Unfortunately, it backfired.
The Vancouver-based user, a financial analyst at a Canadian pharmacy who earns $50,000 a year, said he lost his entire savings ($10,000) from trying to buy the dip, and he wrote in his thread about using his credit card to trade CFDs (contract for differences), which are investments that mirror assets the trader doesnt actually own. He initially funded his trading account with $4,000, but when he got margin called a few times (which means the broker demanded he put more money in to meet minimum requirements), he ended up investing $10,000.
(Excerpt) Read more at marketwatch.com ...
Don’t fight the tape. If the market wants to go down, it’s going to go down.
The media, enemies of capitalism, are always wrong about the market.
The market drops and they scream and panic.
For anyone with a brain, when the market drops, we buy!
I tried playing penny stock poker with a small amount of money. I went bust, a victim of the pump and dump insiders.
Idiot.
The bank skims 3% of each credit card advance.

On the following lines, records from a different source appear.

(* ===== verification/ShaMap.v ===== *)
(** * The state tree (SHAMap)

    Lookup, insertion, removal and update of items, copies, hashing and writing to the
    node store, iteration, comparison of two maps and Merkle proofs, from
    [src/src/ripple/shamap/impl/SHAMap.cpp], [SHAMapDelta.cpp] and the proof checker
    of [src/src/ripple/rpc/handlers/Tx.cpp].

    The node store is a finite map from hashes to encoded nodes.  A node that is
    fetched is not hooked to its parent, which would only save fetching it again, and
    there is no cache of nodes in front of the store.  The stack of nodes from the root
    is a list with its top first.  A loop that works off a stack of subtrees is a
    recursion that visits them in the order in which they are popped; its fuel is the
    height of the tree, 64 levels of inner nodes. *)

From S2P Require Import Prelude HsTypes ShaMapNode.
From coqutil Require Import Datatypes.RecordSetters.
Import DoubleBraceUpdate.

#[local] Open Scope Z_scope.

Inductive SHAMapState := Modifying | Immutable | Synching | Floating | Invalid.

#[export] Instance SHAMapState_eq_dec : EqDecision SHAMapState.
Proof. solve_decision. Defined.

Abbreviation NodeStore := (gmap Z Bytes).

Record SHAMap := mkMap {
  mp_seq : Z;
  mp_root : Node;
  mp_state : SHAMapState;
  mp_backed : bool
}.

Definition SHAMap_new : SHAMap := mkMap 1 (Inner (inner_new 1)) Modifying true.

Definition setUnbacked (mp : SHAMap) : SHAMap := mp {{ mp_backed := false }}.
Definition setImmutable (mp : SHAMap) : SHAMap := mp {{ mp_state := Immutable }}.

(** The depth of the tree. *)
Definition max_depth : nat := 64.

Abbreviation NodeStack := (list (Node * SHAMapNodeID)).

(** Differences of two maps. *)
Abbreviation Delta := (gmap Z (option SHAMapItem * option SHAMapItem)).

Section SHAMap.

Context `{Hashers}.

(** ** Nodes from the store *)

(** A node that does not decode counts as missing. *)
Definition fetchNodeNT (db : NodeStore) (mp : SHAMap) (hash : Z) : option Node :=
  if mp_backed mp then
    match db !! hash with
    | Some data => match makeFromPrefix data hash with Done n => Some n | Fault _ => None end
    | None => None
    end
  else None.

(** The node of a branch: the child at hand or the node the store has for the hash. *)
Definition descend (db : NodeStore) (mp : SHAMap) (parent : InnerNode Node) (branch : Z) : option Node :=
  match getChild parent branch with
  | Some n => Some n
  | None => fetchNodeNT db mp (getChildHash parent branch)
  end.

Definition descendThrow (db : NodeStore) (mp : SHAMap) (parent : InnerNode Node) (branch : Z) : MapRes Node :=
  match descend db mp parent branch with
  | Some n => Done n
  | None => Fault (MissingNode (getChildHash parent branch))
  end.

(** ** Lookup *)

(** The walk from a node towards a key: the leaf it ends in, if any, and the nodes
    visited. *)
Fixpoint walk (fuel : nat) (db : NodeStore) (mp : SHAMap) (id : Z) (node : Node) (nodeID : SHAMapNodeID)
    (stack : NodeStack) : MapRes (option TreeNode * NodeStack) :=
  match node with
  | Leaf t => Done (Some t, (node, nodeID) :: stack)
  | Inner inner =>
      match fuel with
      | O => Fault TooDeep
      | S fuel =>
          let stack := (node, nodeID) :: stack in
          let branch := selectBranch nodeID id in
          if isEmptyBranch inner branch then Done (None, stack)
          else
            descendThrow db mp inner branch ≫= fun child =>
              walk fuel db mp id child (getChildNodeID nodeID branch) stack
      end
  end.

You’re down 3% the instant you make the first buy, and get wacked again any time you put more money in.
Nope, he traded on margins and lost. His money is gone. If he had just bought the stocks, he could have held them like you said.
Buying on margin in a declining market. C'mon, guy, seriously?
I know a young guy who lost 15K on credit cards buying into a bitcoin multiplier scheme. He bought 18 at around 800 thinking he’d get something like four coins for every one. He gave up ownership to the scheme and lost it all.
sparklite2 wrote: “How could he go broke buying on the dip?”
He was buying derivatives: CFDs: a contract for difference (CFD) is a contract between two parties, typically described as “buyer” and “seller”, stipulating that the seller will pay to the buyer the difference between the current value of an asset and its value at contract time (if the difference is negative, then the buyer pays instead to the seller).
He was on the wrong side where the seller would have to pay him if the underlying securities went up in value. When they went down far enough, he lost his 10K.
sparklite2 wrote: “How could he go broke buying on the dip?”
He was buying derivatives: CFDs: a contract for difference (CFD) is a contract between two parties, typically described as “buyer” and “seller”, stipulating that the seller will pay to the buyer the difference between the current value of an asset and its value at contract time (if the difference is negative, then the buyer pays instead to the seller).
He was on the wrong side where the seller would have to pay him if the underlying securities went up in value. When they went down far enough, he lost his 10K.
I figured something like that. Thanks.
You overlooked this little gem:
"he got margin called a few times"
If you can't answer the last margin call, say goodbye to your investment.
Margin - it separates the gambler from the investor.
I think he bought derivatives that expire once they go below a certain amount. Buy stocks. You can hold them.